#### EXERCISE GOAL:
Out of the records below, copy all lines in which the word "Fixpoint" occurs.

· · · · ·

(** * app.py: retrieval and chat orchestration of the chatbot backend

    A shallow embedding of [src/app.py].  Python values are modelled as
    follows.
    - [str] is [string]; a character is a code point below 256 (Latin-1).
    - [int] is [Z]; [len], [count] and slice bounds are integers.
    - a [set] of strings is a [gset string].
    - a [dict] read with [.get] is an association list, first binding wins.
    - the SQLite table [rag_chunks] is the list of its rows in rowid order.
    - what the process receives from outside (uuid4 draws, HTTP replies) is
      an argument; what it does to the outside (queries, HTTP calls) is
      recorded in a trace. *)

From Stdlib Require Import ZArith Lia.
From Stdlib Require Import Strings.String Strings.Ascii Numbers.DecimalString.
From stdpp Require Import base decidable option list gmap strings sorting.

Local Open Scope string_scope.
Local Open Scope list_scope.
Local Open Scope Z_scope.

(** ** Python built-ins used by the program *)

Module Py.

(** [len(s)] *)
Definition len (s : string) : Z := Z.of_nat (String.length s).

(** [bool(s)] for a [str]: the empty string is falsy. *)
Definition nonempty (s : string) : bool :=
  match s with EmptyString => false | String _ _ => true end.

(** [c.isspace()] on code points below 256: TAB..CR, FS..US, SPACE,
    NEL (0x85) and NBSP (0xA0). *)
Definition isspace (c : ascii) : bool :=
  let n := Z.of_nat (nat_of_ascii c) in
  ((9 <=? n) && (n <=? 13)) || ((28 <=? n) && (n <=? 32))
  || (n =? 133) || (n =? 160).

Fixpoint lstrip (s : string) : string :=
  match s with
  | EmptyString => EmptyString
  | String c s' => if isspace c then lstrip s' else s
  end.

Fixpoint rstrip (s : string) : string :=
  match s with
  | EmptyString => EmptyString
  | String c s' =>
      match rstrip s' with
      | EmptyString => if isspace c then EmptyString else String c EmptyString
      | r => String c r
      end
  end.

(** [s.strip()] *)
Definition strip (s : string) : string := rstrip (lstrip s).

(** A slice bound [i] of a sequence of length [n], as CPython's
    [PySlice_AdjustIndices] clamps it (step 1). *)
Definition adjust (n i : Z) : Z :=
  if i <? 0 then Z.max 0 (i + n) else Z.min i n.

(** [s[lo:hi]] *)
Definition slice (s : string) (lo hi : Z) : string :=
  let n := len s in
  let a := adjust n lo in
  let b := adjust n hi in
  String.substring (Z.to_nat a) (Z.to_nat (b - a)) s.

(** [l[lo:hi]] on a list; [None] is an omitted bound. *)
Definition list_slice {A} (l : list A) (lo hi : option Z) : list A :=
  let n := Z.of_nat (length l) in
  let a := match lo with Some i => adjust n i | None => 0 end in
  let b := match hi with Some i => adjust n i | None => n end in
  take (Z.to_nat (b - a)) (drop (Z.to_nat a) l).

(** [s.count(c)] for a one-character needle. *)
Fixpoint count (c : ascii) (s : string) : Z :=
  match s with
  | EmptyString => 0
  | String d s' => (if Ascii.eqb c d then 1 else 0) + count c s'
  end.

(** [str(n)] for an [int]. *)
Definition str_of_int (n : Z) : string :=
  NilEmpty.string_of_int (Z.to_int n).

(** [s * n] *)
Fixpoint repeat_str (s : string) (n : nat) : string :=
  match n with
  | O => ""
  | S n' => s +:+ repeat_str s n'
  end.

(** [sep.join(parts)] *)
Fixpoint join (sep : string) (parts : list string) : string :=
  match parts with
  | [] => ""
  | [p] => p
  | p :: ps => p +:+ sep +:+ join sep ps
  end.

End Py.

(** ** Configuration read from the environment at import time *)

Record config := Config {
  OLLAMA_MODEL : string;
  CHAT_HISTORY_MESSAGES : Z;
  RAG_TOP_K : Z;
  RAG_CHUNK_SIZE : Z;
  RAG_CHUNK_OVERLAP : Z;
  RAG_AUTO_INGEST_MIN_CHARS : Z;
  WEB_LOOKUP_TOP_K : Z;
  GOOGLE_API_KEY : string;
  GOOGLE_CSE_ID : string
}.

(** The defaults of the [os.getenv] calls. *)
Definition default_config : config := {|
  OLLAMA_MODEL := "llama3.2:1b";
  CHAT_HISTORY_MESSAGES := 6;
  RAG_TOP_K := 3;
  RAG_CHUNK_SIZE := 700;
  RAG_CHUNK_OVERLAP := 120;
  RAG_AUTO_INGEST_MIN_CHARS := 600;
  WEB_LOOKUP_TOP_K := 5;
  GOOGLE_API_KEY := "";
  GOOGLE_CSE_ID := ""
|}.

(** ** Chunker *)

Module Chunker.
Import Py.

(** The body of [for start in range(0, len(text), step)], from the offset
    [start] on.  [range] is exhausted when [start] reaches [len(text)];
    [fuel] bounds the number of iterations and [None] means it ran out. *)
Fixpoint chunk_loop (fuel : nat) (text : string) (chunk_size step : Z)
    (start : Z) (chunks : list string) : option (list string) :=
  if len text <=? start then Some chunks
  else
    match fuel with
    | O => None
    | S fuel' =>
        let part := strip (slice text start (start + chunk_size)) in
        let chunks' := if nonempty part then chunks ++ [part] else chunks in
        if len text <=? start + chunk_size then Some chunks'
        else chunk_loop fuel' text chunk_size step (start + step) chunks'
    end.

Definition chunk_text_fuel (fuel : nat) (text : string)
    (chunk_size overlap : Z) : option (list string) :=
  if nonempty text then
    let step := Z.max 1 (chunk_size - overlap) in
    chunk_loop fuel text chunk_size step 0 []
  else Some [].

· · · · ·

#### EXERCISE RESULT:
Fixpoint lstrip (s : string) : string :=
Fixpoint rstrip (s : string) : string :=
Fixpoint count (c : ascii) (s : string) : Z :=
Fixpoint repeat_str (s : string) (n : nat) : string :=
Fixpoint join (sep : string) (parts : list string) : string :=
Fixpoint chunk_loop (fuel : nat) (text : string) (chunk_size step : Z)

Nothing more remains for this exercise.